Early AMD is often asymptomatic and discovered as a coincidental finding during a routine examination. There may be some difficulty with night vision, and this will deteriorate further as the disease progresses.

In time the central vision may become blurred and colours may appear less bright. Visual distortion may occur, and central vision becomes increasingly limited.

In advanced AMD it becomes difficult to recognise faces and vision deteriorates further.

Distortion becomes more pronounced and may be associated with choroidal neovascularization.

[ TREATMENT]

Dry AMD

There is no proven effective treatment for dry AMD. However, this is not to say that nothing should be done. There is a risk of developing advanced dry AMD or wet AMD and it is important to know about the following risk factors.
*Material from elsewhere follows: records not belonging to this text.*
(** At most one row has the key, so an UPDATE changes at most one. *)
Lemma update_count d wf run tok from l : NoDup (cl_decision_id <$> l) →
  length (List.filter (update_selects d wf run tok from) l) =
  match row_with cl_decision_id d l with
  | Some r => if update_selects d wf run tok from r then 1%nat else 0%nat
  | None => 0%nat
  end.
Proof.
  induction l as [|x l IH]; [done|]. intros [Hx Hl]%NoDup_cons. simpl. case_bool_decide as Hk.
  - specialize (IH Hl). rewrite (proj2 (row_with_None cl_decision_id d l)) in IH by (by rewrite <- Hk).
    destruct (update_selects _ _ _ _ _ x); simpl; by rewrite IH.
  - rewrite <- (IH Hl). replace (update_selects d wf run tok from x) with false; [done|].
    unfold update_selects. by rewrite bool_decide_false.
Qed.
(* ===== verification/Sqlite.v ===== *)
(** * internal/audit/sqlite.go and claims.go: the SQLite store

    The methods of [Store] as programs over the statements of [Database], in
    the order of the source, and the proof that the store keeps the promises of
    [StoreSpec]. *)

From S2P Require Import Prelude GoBase GoText GoTime GoJson Contracts Decision Store Database.
Open Scope Z_scope.
Open Scope go_scope.

(** ** Columns and values *)

Definition formatTime (t : Time) : string := format_rfc3339nano (UTC t).

Definition parseTime (s : string) : result error Time :=
  match parse_rfc3339nano s with
  | Some t => Ok t
  | None => Err (Text "stored timestamp is not RFC 3339")
  end.

#[global] Arguments formatTime : simpl never.
#[global] Arguments parseTime : simpl never.
#[global] Arguments format_rfc3339nano : simpl never.
#[global] Arguments parse_rfc3339nano : simpl never.
#[global] Arguments json_Marshal : simpl never.
#[global] Arguments json_Unmarshal : simpl never.

(** [strings.Contains]. *)
Definition strings_Contains (s sub : string) : bool :=
  match String.index 0 sub s with Some _ => true | None => false end.

(** What QueryRow(...).Scan sees: the row, or ErrNoRows. *)
Definition one_row {R} (reply : result error (option R)) : result error R :=
  match reply with
  | Ok (Some r) => Ok r
  | Ok None => Err (Sentinel ErrNoRows)
  | Err e => Err e
  end.

(** The bound parameters of the INSERT of a record. *)
Definition audit_params (r : AuditRecord) : audit_row :=
  {| au_record_id := ar_RecordID r; au_proposal_id := ar_ProposalID r; au_workflow_id := ar_WorkflowID r;
     au_run_id := ar_RunID r; au_phase := ar_Phase r; au_verdict := ar_Verdict r;
     au_target_id := ar_TargetID r; au_command := ar_Command r; au_detail := ar_Detail r;
     au_recorded_at := formatTime (ar_RecordedAt r) |}.

Definition decision_params (r : DecisionRecord) : decision_row :=
  {| de_decision_id := dr_DecisionID r; de_stage := dr_Stage r; de_proposal_id := dr_ProposalID r;
     de_agent_id := dr_AgentID r; de_request_hash := dr_RequestHash r; de_command := dr_Command r;
     de_target_id := dr_TargetID r; de_environment := dr_Environment r; de_verdict := dr_Verdict r;
     de_reasons := json_Marshal (dr_Reasons r); de_policy_version := dr_PolicyVersion r;
     de_policy_digest := dr_PolicyDigest r; de_workflow_id := dr_WorkflowID r;
     de_trace_id := dr_TraceID r; de_recorded_at := formatTime (dr_RecordedAt r) |}.

(** A record from a row's columns, with the two that are parsed given. *)
Definition audit_of (r : audit_row) (t : Time) : AuditRecord :=
  {| ar_RecordID := au_record_id r; ar_ProposalID := au_proposal_id r; ar_WorkflowID := au_workflow_id r;
     ar_RunID := au_run_id r; ar_Phase := au_phase r; ar_Verdict := au_verdict r;
     ar_TargetID := au_target_id r; ar_Command := au_command r; ar_Detail := au_detail r;
     ar_RecordedAt := t |}.

Definition decision_of (r : decision_row) (reasons : list ReasonCode) (t : Time) : DecisionRecord :=
  {| dr_DecisionID := de_decision_id r; dr_Stage := de_stage r; dr_ProposalID := de_proposal_id r;
     dr_AgentID := de_agent_id r; dr_RequestHash := de_request_hash r; dr_Command := de_command r;
     dr_TargetID := de_target_id r; dr_Environment := de_environment r; dr_Verdict := de_verdict r;
     dr_Reasons := reasons; dr_PolicyVersion := de_policy_version r;
     dr_PolicyDigest := de_policy_digest r; dr_WorkflowID := de_workflow_id r;
     dr_TraceID := de_trace_id r; dr_RecordedAt := t |}.

Definition claim_of (r : claim_row) (claimed updated : Time) : ExecutionClaim :=
  {| ec_DecisionID := cl_decision_id r;
     ec_Owner := {| o_WorkflowID := cl_workflow_id r; o_RunID := cl_run_id r; o_Token := cl_claim_token r |};
     ec_State := cl_state r; ec_ClaimedAt := claimed; ec_UpdatedAt := updated |}.

(** A record with another time. *)
Definition with_time (r : AuditRecord) (t : Time) : AuditRecord :=
  {| ar_RecordID := ar_RecordID r; ar_ProposalID := ar_ProposalID r; ar_WorkflowID := ar_WorkflowID r;
     ar_RunID := ar_RunID r; ar_Phase := ar_Phase r; ar_Verdict := ar_Verdict r;
     ar_TargetID := ar_TargetID r; ar_Command := ar_Command r; ar_Detail := ar_Detail r;
     ar_RecordedAt := t |}.

Module Sqlite.

Definition busyTimeoutMillis : Z := 5000.

Section Methods.
(** [fmt]'s %q, and the message of encoding/json for a text it rejects. *)
Context (q : string → string) (json_error : string → string).

(** *** Opening and closing *)

Definition dsn (path : string) : string :=
  path +:+ "?_pragma=busy_timeout(" +:+ pretty busyTimeoutMillis +:+
  ")&_pragma=journal_mode(WAL)&_pragma=foreign_keys(1)".

(** [dir] is filepath.Dir(path). SetMaxOpenConns(1) makes statements of one
    process wait for each other. *)
Definition Open (path dir : string) : sql (option error) :=
  mkdirErr ← query (MkdirAll dir);
  match mkdirErr with
  | Some err => mret (Some (Wrap "audit db dir: " err ""))
  | None =>
      openErr ← query (SqlOpen (dsn path));
      match openErr with
      | Some err => mret (Some (Wrap "open sqlite: " err ""))
      | None =>
          migrateErr ← query Migrate;
          match migrateErr with
          | Some err => _ ← query CloseDb; mret (Some err)
          | None => mret None
          end
      end
  end.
Patients with dry AMD who have numerous drusen or large drusen are at increased risk of developing wet AMD. However, this group of patients can reduce their risk by taking a supplement in the proportions outlined in the AREDS2 study. These are as follows.

There are several manufacturers that produce this formulation. It is also advised to eat a diet rich in dark green leafy vegetables and yellow fruit and vegetables.

[ TREATMENT]

Wet AMD

There is very effective treatment for wet AMD.

You may recall that VEGF is, at least in part, responsible for the process of neovascularization that leads to wet AMD.

Only free VEGF can stimulate neovascularization and research has led to the production of a drug that binds to VEGF, thereby rendering it ineffective. These drugs are known as anti-VEGF drugs.

Treatment is by means of an injection under topical anaesthesia. Less than half a drop of anti-VEGF is injected, using a very fine needle, through the sclera (white part of the eye), into the vitreous (gel in the eye). The injection process takes about 1 second and is very well tolerated, in spite of the initial apprehension that most patients experience. Anti-VEGF will not remain in the vitreous indefinitely. Eventually the levels of VEGF increase and the level of anti-VEGF drops, and the abnormal vessels start leaking again. The injection needs to be repeated intermittently to keep the VEGF levels under control.

Control means that there is no active fluid in the retina. We use an instrument called an Optical Coherence Tonometer (OCT) to look at the retina in fine detail at every visit.

Image: OCT

The OCT will identify fluid in the retina. When the fluid is controlled the vision remains stable. Initially injections are given every 4 weeks. However, not all patients will reactivate after 4 weeks. Some may only reactivate after 12 weeks, or even longer.

Every patient appears to have a reactivation interval that is likely to be related to their genetic makeup and risk profile. It may change but tends to be quite stable.

We determine this interval by gradually increasing the time between injections and checking for reactivation (when fluid reappears in the retina). The aim is to safely increase the interval as much as possible.